_DATASET RECORDS:_

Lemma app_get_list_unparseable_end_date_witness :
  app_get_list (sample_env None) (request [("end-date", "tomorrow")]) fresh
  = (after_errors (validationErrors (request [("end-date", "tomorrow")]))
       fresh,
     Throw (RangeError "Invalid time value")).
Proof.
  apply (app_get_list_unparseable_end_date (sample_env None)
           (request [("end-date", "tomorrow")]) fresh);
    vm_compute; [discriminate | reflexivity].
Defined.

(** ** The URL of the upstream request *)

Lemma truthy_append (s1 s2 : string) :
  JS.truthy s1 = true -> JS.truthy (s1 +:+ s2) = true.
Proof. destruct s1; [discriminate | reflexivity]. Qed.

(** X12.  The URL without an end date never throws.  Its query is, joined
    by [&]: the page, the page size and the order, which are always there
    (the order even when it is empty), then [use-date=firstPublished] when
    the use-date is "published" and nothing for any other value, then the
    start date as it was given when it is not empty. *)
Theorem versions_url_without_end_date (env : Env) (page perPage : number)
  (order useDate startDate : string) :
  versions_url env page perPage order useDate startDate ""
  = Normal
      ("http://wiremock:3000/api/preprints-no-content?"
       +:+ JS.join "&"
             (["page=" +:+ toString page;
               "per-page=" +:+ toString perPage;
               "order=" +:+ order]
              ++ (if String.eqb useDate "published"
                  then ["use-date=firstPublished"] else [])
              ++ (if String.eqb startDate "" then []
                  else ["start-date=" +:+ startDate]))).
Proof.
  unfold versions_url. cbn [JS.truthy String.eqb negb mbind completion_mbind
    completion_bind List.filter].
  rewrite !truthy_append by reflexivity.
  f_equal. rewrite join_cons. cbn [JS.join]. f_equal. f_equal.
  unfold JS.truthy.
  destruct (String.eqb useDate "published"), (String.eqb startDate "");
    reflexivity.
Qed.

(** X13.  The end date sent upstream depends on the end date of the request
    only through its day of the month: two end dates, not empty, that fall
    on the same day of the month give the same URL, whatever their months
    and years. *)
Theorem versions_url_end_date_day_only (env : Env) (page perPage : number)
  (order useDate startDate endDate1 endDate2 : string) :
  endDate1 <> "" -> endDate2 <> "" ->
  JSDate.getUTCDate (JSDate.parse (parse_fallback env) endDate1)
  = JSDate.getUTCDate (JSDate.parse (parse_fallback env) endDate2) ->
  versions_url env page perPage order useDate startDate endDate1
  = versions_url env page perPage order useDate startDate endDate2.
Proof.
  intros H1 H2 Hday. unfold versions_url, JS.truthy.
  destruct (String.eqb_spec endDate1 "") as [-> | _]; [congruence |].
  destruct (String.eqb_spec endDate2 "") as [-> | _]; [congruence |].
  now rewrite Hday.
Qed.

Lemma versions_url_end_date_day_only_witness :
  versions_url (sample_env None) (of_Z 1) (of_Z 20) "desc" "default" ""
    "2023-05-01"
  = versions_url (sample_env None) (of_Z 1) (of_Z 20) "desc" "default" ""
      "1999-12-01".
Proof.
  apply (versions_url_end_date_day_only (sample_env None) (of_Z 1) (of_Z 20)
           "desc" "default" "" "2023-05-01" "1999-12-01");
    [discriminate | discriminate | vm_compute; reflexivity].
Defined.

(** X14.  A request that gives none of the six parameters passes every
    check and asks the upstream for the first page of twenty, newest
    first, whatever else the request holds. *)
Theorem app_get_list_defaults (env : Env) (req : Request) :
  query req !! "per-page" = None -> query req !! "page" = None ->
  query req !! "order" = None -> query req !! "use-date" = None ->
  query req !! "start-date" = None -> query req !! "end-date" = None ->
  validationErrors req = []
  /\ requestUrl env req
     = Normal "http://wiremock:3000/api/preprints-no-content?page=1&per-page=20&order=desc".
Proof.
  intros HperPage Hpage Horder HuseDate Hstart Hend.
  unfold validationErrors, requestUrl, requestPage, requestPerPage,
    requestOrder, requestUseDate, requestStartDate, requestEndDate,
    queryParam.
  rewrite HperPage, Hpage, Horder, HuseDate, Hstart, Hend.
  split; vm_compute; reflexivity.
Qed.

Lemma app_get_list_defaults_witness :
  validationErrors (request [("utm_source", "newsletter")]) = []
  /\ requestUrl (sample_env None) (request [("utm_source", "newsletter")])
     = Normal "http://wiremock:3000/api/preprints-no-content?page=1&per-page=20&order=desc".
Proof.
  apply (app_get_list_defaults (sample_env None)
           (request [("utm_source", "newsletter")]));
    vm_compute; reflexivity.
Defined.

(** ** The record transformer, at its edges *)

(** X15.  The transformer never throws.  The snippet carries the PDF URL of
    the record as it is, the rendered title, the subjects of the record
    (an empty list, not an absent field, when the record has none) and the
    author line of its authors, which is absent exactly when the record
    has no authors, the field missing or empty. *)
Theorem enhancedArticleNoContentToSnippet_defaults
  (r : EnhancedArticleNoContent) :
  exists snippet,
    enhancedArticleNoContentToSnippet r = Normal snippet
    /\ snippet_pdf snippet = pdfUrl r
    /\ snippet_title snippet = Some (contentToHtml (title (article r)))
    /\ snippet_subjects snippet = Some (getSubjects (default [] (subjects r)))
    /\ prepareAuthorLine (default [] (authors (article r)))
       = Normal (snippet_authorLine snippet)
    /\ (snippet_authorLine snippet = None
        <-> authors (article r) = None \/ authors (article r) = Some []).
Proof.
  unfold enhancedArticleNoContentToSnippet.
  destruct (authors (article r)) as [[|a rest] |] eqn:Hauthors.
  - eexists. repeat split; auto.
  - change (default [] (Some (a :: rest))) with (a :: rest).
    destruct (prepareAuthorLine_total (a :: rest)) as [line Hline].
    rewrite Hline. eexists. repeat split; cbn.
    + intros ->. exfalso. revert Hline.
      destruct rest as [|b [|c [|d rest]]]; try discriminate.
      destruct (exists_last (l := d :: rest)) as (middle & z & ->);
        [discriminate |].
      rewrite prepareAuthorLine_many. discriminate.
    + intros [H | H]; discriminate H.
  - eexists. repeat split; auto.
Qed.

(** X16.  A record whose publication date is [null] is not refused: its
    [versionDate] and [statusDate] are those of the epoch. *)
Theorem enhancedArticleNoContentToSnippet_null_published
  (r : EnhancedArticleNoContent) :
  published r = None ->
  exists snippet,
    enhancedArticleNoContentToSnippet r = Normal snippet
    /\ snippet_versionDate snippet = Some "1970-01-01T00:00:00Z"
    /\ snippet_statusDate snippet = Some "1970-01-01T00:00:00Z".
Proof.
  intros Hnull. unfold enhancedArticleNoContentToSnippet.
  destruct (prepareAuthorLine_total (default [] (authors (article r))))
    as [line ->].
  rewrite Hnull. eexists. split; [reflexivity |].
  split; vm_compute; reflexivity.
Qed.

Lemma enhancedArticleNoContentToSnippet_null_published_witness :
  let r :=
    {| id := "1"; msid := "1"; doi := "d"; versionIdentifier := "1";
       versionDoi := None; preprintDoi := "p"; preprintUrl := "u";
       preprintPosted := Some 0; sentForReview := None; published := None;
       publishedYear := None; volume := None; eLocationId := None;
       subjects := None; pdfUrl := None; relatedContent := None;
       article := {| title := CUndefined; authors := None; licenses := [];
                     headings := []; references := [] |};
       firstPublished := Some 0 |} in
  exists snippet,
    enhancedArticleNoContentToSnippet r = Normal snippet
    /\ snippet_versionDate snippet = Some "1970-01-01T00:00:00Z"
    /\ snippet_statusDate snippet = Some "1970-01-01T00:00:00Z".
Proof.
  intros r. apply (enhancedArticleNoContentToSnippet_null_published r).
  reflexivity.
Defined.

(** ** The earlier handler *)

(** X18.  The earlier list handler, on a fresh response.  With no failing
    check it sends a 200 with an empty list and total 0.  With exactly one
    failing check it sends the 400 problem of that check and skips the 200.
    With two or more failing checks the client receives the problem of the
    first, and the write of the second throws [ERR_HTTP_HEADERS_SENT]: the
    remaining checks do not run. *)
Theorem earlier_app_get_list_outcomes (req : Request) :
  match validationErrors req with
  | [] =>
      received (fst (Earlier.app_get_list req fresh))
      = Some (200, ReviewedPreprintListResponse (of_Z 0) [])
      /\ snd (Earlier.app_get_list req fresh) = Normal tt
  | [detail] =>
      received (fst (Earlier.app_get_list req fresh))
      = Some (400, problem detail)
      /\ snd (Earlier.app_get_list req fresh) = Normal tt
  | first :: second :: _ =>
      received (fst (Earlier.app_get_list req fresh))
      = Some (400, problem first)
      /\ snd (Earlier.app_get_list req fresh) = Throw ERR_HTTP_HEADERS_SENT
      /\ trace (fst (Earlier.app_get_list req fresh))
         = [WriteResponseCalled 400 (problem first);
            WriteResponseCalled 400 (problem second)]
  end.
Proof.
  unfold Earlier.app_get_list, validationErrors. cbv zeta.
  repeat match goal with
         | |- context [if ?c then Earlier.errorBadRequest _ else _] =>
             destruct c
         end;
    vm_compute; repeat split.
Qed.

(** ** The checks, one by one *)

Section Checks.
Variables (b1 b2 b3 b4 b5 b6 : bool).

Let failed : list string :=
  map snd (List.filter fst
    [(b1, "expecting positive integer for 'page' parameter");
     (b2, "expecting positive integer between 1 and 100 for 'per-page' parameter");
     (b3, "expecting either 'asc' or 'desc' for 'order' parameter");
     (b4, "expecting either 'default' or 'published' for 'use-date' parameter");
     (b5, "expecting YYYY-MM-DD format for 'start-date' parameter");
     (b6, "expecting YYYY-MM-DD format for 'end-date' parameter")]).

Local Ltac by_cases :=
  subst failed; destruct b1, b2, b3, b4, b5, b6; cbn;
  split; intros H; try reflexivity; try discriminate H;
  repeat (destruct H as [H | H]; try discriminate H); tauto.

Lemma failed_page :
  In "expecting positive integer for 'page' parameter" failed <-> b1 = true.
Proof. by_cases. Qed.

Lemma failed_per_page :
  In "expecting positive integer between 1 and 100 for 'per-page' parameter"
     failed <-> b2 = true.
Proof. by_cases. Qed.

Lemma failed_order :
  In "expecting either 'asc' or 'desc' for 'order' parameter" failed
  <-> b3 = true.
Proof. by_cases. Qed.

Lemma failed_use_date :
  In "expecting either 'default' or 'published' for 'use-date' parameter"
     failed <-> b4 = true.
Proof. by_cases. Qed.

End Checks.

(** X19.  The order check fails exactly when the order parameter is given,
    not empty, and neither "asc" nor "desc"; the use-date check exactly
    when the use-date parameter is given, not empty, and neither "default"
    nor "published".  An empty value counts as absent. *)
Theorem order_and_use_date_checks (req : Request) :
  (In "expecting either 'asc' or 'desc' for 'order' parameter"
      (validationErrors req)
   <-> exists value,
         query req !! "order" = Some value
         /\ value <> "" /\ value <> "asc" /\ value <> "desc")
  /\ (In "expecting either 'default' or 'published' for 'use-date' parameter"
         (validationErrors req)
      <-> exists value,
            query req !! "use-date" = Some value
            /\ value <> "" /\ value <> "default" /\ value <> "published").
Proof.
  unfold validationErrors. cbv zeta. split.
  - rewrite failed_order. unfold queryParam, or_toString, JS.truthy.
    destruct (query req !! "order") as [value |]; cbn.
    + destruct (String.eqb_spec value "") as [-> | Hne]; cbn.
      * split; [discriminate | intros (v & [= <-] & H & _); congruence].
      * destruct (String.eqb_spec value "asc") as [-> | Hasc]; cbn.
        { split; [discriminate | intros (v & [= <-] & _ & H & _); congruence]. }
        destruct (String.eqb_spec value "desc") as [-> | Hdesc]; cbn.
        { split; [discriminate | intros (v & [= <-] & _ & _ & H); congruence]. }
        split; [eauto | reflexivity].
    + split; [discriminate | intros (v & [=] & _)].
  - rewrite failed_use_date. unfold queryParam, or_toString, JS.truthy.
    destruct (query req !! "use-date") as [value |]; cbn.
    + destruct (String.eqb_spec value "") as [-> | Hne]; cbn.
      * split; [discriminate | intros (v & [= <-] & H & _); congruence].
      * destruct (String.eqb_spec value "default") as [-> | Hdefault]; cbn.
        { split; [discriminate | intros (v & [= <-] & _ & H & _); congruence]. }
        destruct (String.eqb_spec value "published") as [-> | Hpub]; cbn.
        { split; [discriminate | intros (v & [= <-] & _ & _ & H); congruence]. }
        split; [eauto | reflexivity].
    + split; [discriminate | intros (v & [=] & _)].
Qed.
...
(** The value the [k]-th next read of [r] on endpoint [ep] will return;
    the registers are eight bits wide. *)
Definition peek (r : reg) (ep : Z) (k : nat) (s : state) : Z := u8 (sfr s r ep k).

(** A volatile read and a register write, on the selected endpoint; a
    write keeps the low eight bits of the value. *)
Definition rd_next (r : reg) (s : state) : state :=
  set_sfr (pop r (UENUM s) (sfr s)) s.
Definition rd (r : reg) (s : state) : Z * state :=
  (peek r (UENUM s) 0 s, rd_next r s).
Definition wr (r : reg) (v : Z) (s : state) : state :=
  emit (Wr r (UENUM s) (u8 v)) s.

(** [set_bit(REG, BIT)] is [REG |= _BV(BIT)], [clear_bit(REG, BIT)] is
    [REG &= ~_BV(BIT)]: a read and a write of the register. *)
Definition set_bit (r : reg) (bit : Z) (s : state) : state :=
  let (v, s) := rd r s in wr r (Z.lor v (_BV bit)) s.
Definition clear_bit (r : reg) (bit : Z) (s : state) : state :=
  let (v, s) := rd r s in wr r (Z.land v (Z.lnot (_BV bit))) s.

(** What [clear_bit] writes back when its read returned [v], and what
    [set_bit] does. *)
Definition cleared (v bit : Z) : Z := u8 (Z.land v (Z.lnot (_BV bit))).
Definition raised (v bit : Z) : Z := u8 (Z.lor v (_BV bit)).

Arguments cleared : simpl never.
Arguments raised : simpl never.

_INSTRUCTIONS FOR THE TASK:_
Could you reproduce, exactly, every line above from the line with "<-> b1 = true." to the line with "as absent. *)", and no other line? Both ends count.

_RESPONSE FOR THIS EXERCISE:_
  In "expecting positive integer for 'page' parameter" failed <-> b1 = true.
Proof. by_cases. Qed.

Lemma failed_per_page :
  In "expecting positive integer between 1 and 100 for 'per-page' parameter"
     failed <-> b2 = true.
Proof. by_cases. Qed.

Lemma failed_order :
  In "expecting either 'asc' or 'desc' for 'order' parameter" failed
  <-> b3 = true.
Proof. by_cases. Qed.

Lemma failed_use_date :
  In "expecting either 'default' or 'published' for 'use-date' parameter"
     failed <-> b4 = true.
Proof. by_cases. Qed.

End Checks.

(** X19.  The order check fails exactly when the order parameter is given,
    not empty, and neither "asc" nor "desc"; the use-date check exactly
    when the use-date parameter is given, not empty, and neither "default"
    nor "published".  An empty value counts as absent. *)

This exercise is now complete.